[Start of section]

Lemma total_copy_prefix p (n : nat) bytes w (Q : () → World Obj → Prop) :
  (length bytes ≤ n)%nat → Q tt (set_mem w (store (mem w) p bytes)) → total (copy_prefix (slice_at p n) bytes) w Q.
Proof.
  intros Hl HQ. unfold copy_prefix. rewrite slice_at_len. destruct (Z.ltb_spec n (length bytes)); [lia|]. unfold total, put, slice_at.
  destruct (Z.eqb_spec n 0) as [E|E]; [|done]. destruct bytes; [|cbn in *; lia]. by rewrite store_nil in *.
Qed.

Lemma total_copy_from_slice p n bytes w (Q : () → World Obj → Prop) :
  length bytes = n → Q tt (set_mem w (store (mem w) p bytes)) → total (copy_from_slice (slice_at p n) bytes) w Q.
Proof. intros <- HQ. unfold copy_from_slice. rewrite slice_at_len, Z.eqb_refl. by apply total_put. Qed.

Lemma total_live shared exclusive w (Q : () → World Obj → Prop) : aliased shared exclusive = false → Q tt w → total (live shared exclusive) w Q.
Proof. intros E HQ. unfold live. by rewrite E. Qed.

Lemma total_read_array p bytes n w Q : length bytes = n → (n ≠ 0)%nat → buffer (mem w) p bytes → Q bytes w → total (read_array p n) w Q.
Proof. intros <- Hn Hb HQ. apply total_bind, total_from_raw_parts; [by destruct bytes|done|]. by apply total_get. Qed.

Lemma total_write_array p old bytes n w (Q : () → World Obj → Prop) :
  length old = n → length bytes = n → (n ≠ 0)%nat → buffer (mem w) p old → Q tt (set_mem w (store (mem w) p bytes)) → total (write_array p n bytes) w Q.
Proof.
  intros Ho Hl Hn Hb HQ. apply total_bind. rewrite <- Ho. apply total_from_raw_parts; [by destruct old; subst n|done|]. apply total_copy_from_slice; [congruence|done].
Qed.

Lemma total_write_int (n : nat) p value w (Q : () → World Obj → Prop) :
  (n ≠ 0)%nat → valid_cell (mem w) n p → p ≠ NULL → Q tt (set_mem w (store (mem w) p (to_le_bytes n value))) → total (write_int n p value) w Q.
Proof.
  intros Hn [(_ & _ & [->|(old & Hl & Hb)]) Ha] Hp HQ; [done|]. assert (n = length old) as -> by lia. unfold write_int. rewrite Ha. cbn [Z.eqb].
  apply total_bind, total_from_raw_parts; [by destruct old|done|]. apply total_put; [by rewrite length_to_le_bytes|done].
Qed.

Context {T : Type} `{HandleTypeLaws Obj T}.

[End of section]

### The task
For the data above, state how many of its lines contain the word "unfold", giving no other text.

### Response box
4